***** MATERIAL SUPPLIED *****
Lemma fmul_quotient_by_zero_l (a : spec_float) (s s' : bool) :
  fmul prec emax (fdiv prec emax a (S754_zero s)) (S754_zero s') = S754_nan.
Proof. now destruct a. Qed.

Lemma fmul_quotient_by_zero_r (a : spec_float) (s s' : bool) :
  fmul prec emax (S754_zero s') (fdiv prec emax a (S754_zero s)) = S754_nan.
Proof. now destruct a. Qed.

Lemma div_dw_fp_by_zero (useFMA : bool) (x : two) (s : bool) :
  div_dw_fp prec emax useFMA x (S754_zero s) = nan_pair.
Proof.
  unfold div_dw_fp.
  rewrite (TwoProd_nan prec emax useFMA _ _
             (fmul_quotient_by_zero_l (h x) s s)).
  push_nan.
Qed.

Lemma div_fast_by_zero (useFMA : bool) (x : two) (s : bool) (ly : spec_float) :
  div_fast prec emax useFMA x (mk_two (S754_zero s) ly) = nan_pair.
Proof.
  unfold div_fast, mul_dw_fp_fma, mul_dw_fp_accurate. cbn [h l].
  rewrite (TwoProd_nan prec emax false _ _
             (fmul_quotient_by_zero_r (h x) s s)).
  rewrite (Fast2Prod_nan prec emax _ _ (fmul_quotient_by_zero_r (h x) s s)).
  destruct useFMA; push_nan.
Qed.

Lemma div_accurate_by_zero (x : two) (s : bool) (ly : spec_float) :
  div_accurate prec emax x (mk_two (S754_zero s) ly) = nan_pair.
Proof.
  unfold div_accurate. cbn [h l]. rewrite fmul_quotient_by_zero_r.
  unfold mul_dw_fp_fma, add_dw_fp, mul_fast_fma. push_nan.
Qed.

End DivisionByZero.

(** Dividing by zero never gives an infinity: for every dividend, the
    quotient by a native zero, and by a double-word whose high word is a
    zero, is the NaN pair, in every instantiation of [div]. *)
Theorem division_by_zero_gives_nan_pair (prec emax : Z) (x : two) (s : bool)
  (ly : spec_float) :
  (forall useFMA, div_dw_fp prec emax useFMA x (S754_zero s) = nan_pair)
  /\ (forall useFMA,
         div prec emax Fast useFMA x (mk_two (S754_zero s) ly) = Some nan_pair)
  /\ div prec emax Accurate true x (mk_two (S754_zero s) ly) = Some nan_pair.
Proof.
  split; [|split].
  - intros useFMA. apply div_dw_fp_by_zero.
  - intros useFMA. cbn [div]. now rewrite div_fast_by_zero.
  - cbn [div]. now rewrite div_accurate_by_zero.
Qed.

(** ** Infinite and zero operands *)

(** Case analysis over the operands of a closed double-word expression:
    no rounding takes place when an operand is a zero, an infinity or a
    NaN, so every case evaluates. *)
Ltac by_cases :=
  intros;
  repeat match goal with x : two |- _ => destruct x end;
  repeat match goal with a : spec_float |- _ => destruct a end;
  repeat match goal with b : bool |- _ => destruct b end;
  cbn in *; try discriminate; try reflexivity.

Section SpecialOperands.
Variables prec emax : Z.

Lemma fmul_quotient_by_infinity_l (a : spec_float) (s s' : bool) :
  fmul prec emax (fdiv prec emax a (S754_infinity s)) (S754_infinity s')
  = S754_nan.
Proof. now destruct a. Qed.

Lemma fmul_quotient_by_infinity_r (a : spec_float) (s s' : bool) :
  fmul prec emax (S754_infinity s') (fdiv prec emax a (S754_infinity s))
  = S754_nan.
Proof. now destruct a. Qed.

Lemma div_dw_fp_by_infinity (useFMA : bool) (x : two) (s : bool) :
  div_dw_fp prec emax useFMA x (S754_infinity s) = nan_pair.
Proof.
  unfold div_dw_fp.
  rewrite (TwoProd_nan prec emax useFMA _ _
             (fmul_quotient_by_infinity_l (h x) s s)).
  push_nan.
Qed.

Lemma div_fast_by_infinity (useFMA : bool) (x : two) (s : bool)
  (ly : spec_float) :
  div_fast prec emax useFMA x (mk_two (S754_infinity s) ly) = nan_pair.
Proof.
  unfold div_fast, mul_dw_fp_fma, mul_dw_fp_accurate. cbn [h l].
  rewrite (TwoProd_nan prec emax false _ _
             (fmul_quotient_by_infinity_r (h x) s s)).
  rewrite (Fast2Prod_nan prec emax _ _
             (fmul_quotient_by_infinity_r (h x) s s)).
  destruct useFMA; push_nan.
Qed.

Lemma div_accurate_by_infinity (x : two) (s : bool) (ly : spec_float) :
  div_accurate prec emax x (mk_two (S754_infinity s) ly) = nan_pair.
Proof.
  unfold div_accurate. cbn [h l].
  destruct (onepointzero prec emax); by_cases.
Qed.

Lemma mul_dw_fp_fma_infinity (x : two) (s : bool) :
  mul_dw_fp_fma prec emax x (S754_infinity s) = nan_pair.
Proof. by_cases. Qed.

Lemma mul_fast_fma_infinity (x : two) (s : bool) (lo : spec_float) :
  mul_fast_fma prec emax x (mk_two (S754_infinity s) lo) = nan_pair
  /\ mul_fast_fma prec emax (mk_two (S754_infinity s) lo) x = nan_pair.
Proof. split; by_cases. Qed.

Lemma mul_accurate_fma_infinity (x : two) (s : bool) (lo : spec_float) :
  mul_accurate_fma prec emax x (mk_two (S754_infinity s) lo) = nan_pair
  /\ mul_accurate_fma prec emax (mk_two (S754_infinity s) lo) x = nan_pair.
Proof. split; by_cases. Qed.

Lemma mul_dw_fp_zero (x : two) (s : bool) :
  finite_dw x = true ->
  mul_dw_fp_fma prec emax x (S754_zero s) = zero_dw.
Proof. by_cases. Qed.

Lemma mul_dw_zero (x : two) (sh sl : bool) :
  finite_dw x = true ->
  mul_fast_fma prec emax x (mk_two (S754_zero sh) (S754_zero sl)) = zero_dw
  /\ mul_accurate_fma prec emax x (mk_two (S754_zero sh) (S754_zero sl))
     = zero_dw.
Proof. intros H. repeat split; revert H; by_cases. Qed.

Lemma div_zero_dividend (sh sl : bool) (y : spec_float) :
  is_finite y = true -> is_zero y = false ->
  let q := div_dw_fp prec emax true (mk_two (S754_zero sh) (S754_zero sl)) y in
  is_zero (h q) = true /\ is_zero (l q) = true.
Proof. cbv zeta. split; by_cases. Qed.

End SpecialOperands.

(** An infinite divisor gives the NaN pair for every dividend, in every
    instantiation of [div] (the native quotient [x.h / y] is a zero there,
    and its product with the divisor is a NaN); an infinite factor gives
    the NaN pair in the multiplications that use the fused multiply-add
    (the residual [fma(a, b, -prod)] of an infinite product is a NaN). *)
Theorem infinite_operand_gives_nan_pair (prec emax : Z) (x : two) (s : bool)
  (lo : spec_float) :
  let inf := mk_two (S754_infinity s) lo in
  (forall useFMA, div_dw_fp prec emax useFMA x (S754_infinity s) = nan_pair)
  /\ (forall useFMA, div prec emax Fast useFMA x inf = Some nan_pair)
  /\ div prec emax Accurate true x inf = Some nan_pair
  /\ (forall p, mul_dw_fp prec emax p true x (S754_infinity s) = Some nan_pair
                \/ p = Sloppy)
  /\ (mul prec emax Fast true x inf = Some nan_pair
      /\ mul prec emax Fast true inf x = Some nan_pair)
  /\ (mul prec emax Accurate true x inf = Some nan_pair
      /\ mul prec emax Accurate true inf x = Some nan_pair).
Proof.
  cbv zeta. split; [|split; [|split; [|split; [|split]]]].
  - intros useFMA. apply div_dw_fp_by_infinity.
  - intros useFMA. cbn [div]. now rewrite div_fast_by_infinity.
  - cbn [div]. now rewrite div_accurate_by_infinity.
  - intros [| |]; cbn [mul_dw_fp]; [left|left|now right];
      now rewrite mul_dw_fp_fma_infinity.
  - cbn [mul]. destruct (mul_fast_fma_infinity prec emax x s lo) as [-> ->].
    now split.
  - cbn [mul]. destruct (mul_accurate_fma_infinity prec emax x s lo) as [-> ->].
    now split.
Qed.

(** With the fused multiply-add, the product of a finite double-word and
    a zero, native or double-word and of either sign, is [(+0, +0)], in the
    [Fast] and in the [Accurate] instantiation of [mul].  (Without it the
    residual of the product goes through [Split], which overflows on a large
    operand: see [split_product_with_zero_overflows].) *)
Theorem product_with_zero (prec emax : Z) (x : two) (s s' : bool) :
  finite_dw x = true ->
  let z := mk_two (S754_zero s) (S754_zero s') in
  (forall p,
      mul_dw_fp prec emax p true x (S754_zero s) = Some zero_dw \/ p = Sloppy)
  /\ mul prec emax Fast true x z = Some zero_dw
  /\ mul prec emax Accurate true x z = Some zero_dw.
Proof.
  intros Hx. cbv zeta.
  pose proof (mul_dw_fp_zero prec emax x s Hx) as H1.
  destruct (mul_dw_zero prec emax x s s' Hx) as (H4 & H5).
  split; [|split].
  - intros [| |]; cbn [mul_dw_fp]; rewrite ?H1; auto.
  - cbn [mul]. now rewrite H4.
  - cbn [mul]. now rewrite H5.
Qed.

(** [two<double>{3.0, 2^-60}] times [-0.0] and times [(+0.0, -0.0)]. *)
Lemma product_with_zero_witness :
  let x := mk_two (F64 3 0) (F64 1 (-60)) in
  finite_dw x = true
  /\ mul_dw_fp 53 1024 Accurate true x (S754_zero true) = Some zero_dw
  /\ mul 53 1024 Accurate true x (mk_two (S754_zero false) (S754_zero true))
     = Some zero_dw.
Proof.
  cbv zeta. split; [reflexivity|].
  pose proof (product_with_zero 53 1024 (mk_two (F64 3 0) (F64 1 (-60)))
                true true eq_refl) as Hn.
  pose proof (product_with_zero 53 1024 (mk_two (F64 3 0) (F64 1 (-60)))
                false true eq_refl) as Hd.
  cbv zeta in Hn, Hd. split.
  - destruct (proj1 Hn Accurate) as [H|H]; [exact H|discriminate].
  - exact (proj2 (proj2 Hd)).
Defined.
*****
**TO DO**: All lines from the one containing "- intros [| |]; cbn [mul_dw_fp]; rewrite" to the end of the data above are to be set down exactly; no others belong in the answer.

**RESPONSE TO THE EXERCISE**:
  - intros [| |]; cbn [mul_dw_fp]; rewrite ?H1; auto.
  - cbn [mul]. now rewrite H4.
  - cbn [mul]. now rewrite H5.
Qed.

(** [two<double>{3.0, 2^-60}] times [-0.0] and times [(+0.0, -0.0)]. *)
Lemma product_with_zero_witness :
  let x := mk_two (F64 3 0) (F64 1 (-60)) in
  finite_dw x = true
  /\ mul_dw_fp 53 1024 Accurate true x (S754_zero true) = Some zero_dw
  /\ mul 53 1024 Accurate true x (mk_two (S754_zero false) (S754_zero true))
     = Some zero_dw.
Proof.
  cbv zeta. split; [reflexivity|].
  pose proof (product_with_zero 53 1024 (mk_two (F64 3 0) (F64 1 (-60)))
                true true eq_refl) as Hn.
  pose proof (product_with_zero 53 1024 (mk_two (F64 3 0) (F64 1 (-60)))
                false true eq_refl) as Hd.
  cbv zeta in Hn, Hd. split.
  - destruct (proj1 Hn Accurate) as [H|H]; [exact H|discriminate].
  - exact (proj2 (proj2 Hd)).
Defined.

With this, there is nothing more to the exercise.